Unless you're a DBA, you'd probably define
a database backup as a complete copy of a database at a given point in
time. While that's one type of database backup, there are many others. Consider a multi-terabyte database that's used 24/7:
How long does the backup take, and what impact does it have on users?
Where are the backups stored, and what is the media cost?
How much of the database changes each day?
If
the database failed partway through the day, how much data would be
lost if the only recovery point was the previous night's backup?
In
considering these questions, particularly for large databases with high
transaction rates, we soon realize that simplistic backup strategies
limited to full nightly backups are insufficient for a number of
reasons, not the least of which is the potential for data loss. Let's
consider the different types of backups in SQL Server.
1. Full backup
Full
backups are the simplest, most well understood type of database backup.

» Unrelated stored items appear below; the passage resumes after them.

Lemma short_runes s : Valid s = true -> Forall short_rune (chunks s).
Proof.
  induction s as [|s Hne IH] using rune_ind; [constructor|]. rewrite Valid_step, chunks_step by done. intros [Ho Hv]%andb_true_iff.
  constructor; [|by apply IH]. split; [unfold shown; cbn [snd fst]; by rewrite Ho|]. cbn [fst].
  pose proof (DecodeRune_four s). unfold len. rewrite length_take. lia.
Qed.

Lemma split_ends s left right i j : Valid s = true -> 0 <= left -> 0 <= right -> left + right <= len s -> splitUTF8Bounds s left right = (i, j) ->
  left - 3 <= i /\ right - 3 <= len s - j.
Proof.
  intros Hv Hl Hr Hs. unfold splitUTF8Bounds. rewrite (proj2 (Z.ltb_ge left 0)), (proj2 (Z.ltb_ge right 0)), Z.max_l by lia.
  destruct (bounds_ends (chunks s) 0 left (len s - right) 0) as [H1 H2]; [by apply short_runes|lia|lia|by left|rewrite chunks_concat; lia|].
  destruct (bounds_loop_range (chunks s) 0 left (len s - right) 0 ltac:(lia) ltac:(lia)) as [H3 _]. rewrite chunks_concat in H2.
  destruct (bounds_loop _ _ _ _ _) as [p q]. cbn [fst snd] in *. rewrite Z.add_0_l in H2. destruct (Z.ltb_spec (default (len s) q) p); intros [= <- <-]; lia.
Qed.

(** What is kept is within its budgets. *)
Lemma split_kept s left right i j : 0 <= left -> 0 <= right -> left + right <= len s -> splitUTF8Bounds s left right = (i, j) ->
  i + (len s - j) <= left + right.
Proof.
  intros Hl Hr Hs. unfold splitUTF8Bounds. rewrite (proj2 (Z.ltb_ge left 0)), (proj2 (Z.ltb_ge right 0)), Z.max_l by lia.
  destruct (bounds_loop_range (chunks s) 0 left (len s - right) 0 ltac:(lia) ltac:(lia)) as [H1 _].
  pose proof (bounds_loop_start (chunks s) 0 left (len s - right) 0) as H2. destruct (bounds_loop _ _ _ _ _) as [p q]. cbn [fst snd] in *.
  assert (len s - right <= default (len s) q) by (destruct q as [q|]; cbn; [by apply H2|lia]).
  destruct (Z.ltb_spec (default (len s) q) p); intros [= <- <-]; lia.
Qed.

(** A marker has at most 43 bytes, 20 of them digits. *)
Lemma format_length n : 0 <= n -> len (bytes_of (FormatInt n)) <= 20.
Proof.
  intros Hn. unfold FormatInt. rewrite (proj2 (Z.ltb_ge n 0)) by done. unfold FormatUint.
  assert (L : forall fuel m acc, len (bytes_of (format_loop fuel m acc)) <= Z.of_nat fuel + len (bytes_of acc)).
  { induction fuel as [|fuel IH]; intros m acc; [cbn [format_loop]; lia|]. cbn [format_loop].
    assert (Hc : forall a, len (bytes_of (String a acc)) = 1 + len (bytes_of acc)) by (intros a; unfold len, bytes_of; cbn [list_ascii_of_string map length]; lia).
    destruct (m <? 10); [rewrite Hc; lia|]. specialize (IH (m / 10) (String (digit (m mod 10)) acc)). rewrite Hc in IH. lia. }
  apply (L 20%nat n EmptyString).
Qed.

Lemma marker_length policy n m : len (formatTruncationMarker policy n m) <= 43.
Proof.
  unfold formatTruncationMarker. destruct (0 <? MaxTokens policy); [destruct (Z.leb_spec n 0)|destruct (Z.leb_spec m 0)]; [by vm_compute| |by vm_compute|];
    rewrite !len_app.
  - pose proof (format_length n ltac:(lia)). change (len (bytes_of "...")) with 3. change (len (bytes_of " tokens truncated...")) with 20. lia.
  - pose proof (format_length m ltac:(lia)). change (len (bytes_of "...")) with 3. change (len (bytes_of " chars truncated...")) with 19. lia.
Qed.

(** ** Strings *)

(** [out] is [s] with the bytes from [i] to [j] replaced by a marker that tells
    how many tokens they are. *)
Definition cut_at (s : list Z) (policy : TruncationPolicy) (i j : Z) (out : list Z) (removed : Z) : Prop :=
  0 <= i <= j /\ j <= len s /\ removed = approxTokensFromBytes (j - i) /\
  out = take (Z.to_nat i) s ++ formatTruncationMarker policy removed (j - i) ++ drop (Z.to_nat j) s.

Lemma keep_cut s policy keep : 0 <= keep <= len s -> exists i j,
  cut_at s policy i j (fst (truncateStringWithKeepBudget s policy keep)) (snd (truncateStringWithKeepBudget s policy keep)) /\
  (keep = 0 -> i = 0 /\ j = len s) /\ i + (len s - j) <= keep /\
  (Valid s = true -> keep / 2 - 3 <= i /\ keep / 2 - 3 <= len s - j) /\ (Valid s = true -> boundary s i /\ boundary s j).
Proof.
  intros Hk. unfold truncateStringWithKeepBudget. rewrite Z.max_l by lia.
  assert (Hh : 0 <= keep / 2 <= keep) by (Z.to_euclidean_division_equations; lia).
  destruct (splitUTF8Bounds s (keep / 2) (keep - keep / 2)) as [i j] eqn:E. cbn [fst snd].
  destruct (split_range _ _ _ _ _ E ltac:(lia)) as [Hi Hj]. exists i, j.
  assert (Hl : len (take (Z.to_nat i) s) = i) by (unfold len in *; rewrite length_take; lia).
  assert (Hr : len (drop (Z.to_nat j) s) = len s - j) by (unfold len in *; rewrite length_drop; lia).
  rewrite Hl, Hr. replace (len s - (i + (len s - j))) with (j - i) by lia. split; [done|]. split; [|split; [|split]].
  - intros ->. pose proof (split_kept s (0 / 2) (0 - 0 / 2) i j ltac:(done) ltac:(done) ltac:(cbn; lia) E) as Hz. change (0 / 2) with 0 in Hz. lia.
  - pose proof (split_kept s (keep / 2) (keep - keep / 2) i j ltac:(lia) ltac:(lia) ltac:(lia) E). lia.
  - intros Hv. pose proof (split_ends s (keep / 2) (keep - keep / 2) i j Hv ltac:(lia) ltac:(lia) ltac:(lia) E). Z.to_euclidean_division_equations. lia.
  - intros Hv. by eapply split_boundary.
Qed.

Like standard file backups (documents, spreadsheets, and so forth), a
full backup is a complete copy of the database at a given time. But
unlike with a normal file backup, you can't back up a database by
simply backing up the underlying .mdf and .ldf files.
One
of the classic mistakes made by organizations without appropriate DBA
knowledge is using a backup program to back up all files on a database
server based on the assumption that the inclusion of the underlying
database files (.mdf and .ldf) in the backup will be sufficient for a
restore scenario. Not only will this backup strategy be unsuccessful,
but those who use such an approach usually fail to realize that fact
until they try to perform a restore.
For a database backup to be valid, you must use the BACKUP DATABASE
command or one of its GUI equivalents.
-- Full Backup to Disk
BACKUP DATABASE [AdventureWorks2008]
TO DISK = N'G:\SQL Backup\AdventureWorks.bak'
WITH INIT
You
can perform backups in SQL Server while the database is in use and is
being modified by users. Such backups are known as online backups. In
order for the resultant backup to be restored as a transactionally
consistent database, SQL Server includes part
of the transaction log in the full database backup. Before we cover the
transaction log in more detail, let's consider an example of a full
backup that's executed against a database that's being actively
modified.
Figure 1 shows a hypothetical example of a transaction that starts and completes during a full backup, and modifies a page after
the backup process has read it from disk. In order for the backup to be
transactionally consistent, how will the backup process ensure this
modified page is included in the backup file? In answering this
question, let's walk through the backup step by step. The step numbers
in the following list correspond to the steps in figure 1.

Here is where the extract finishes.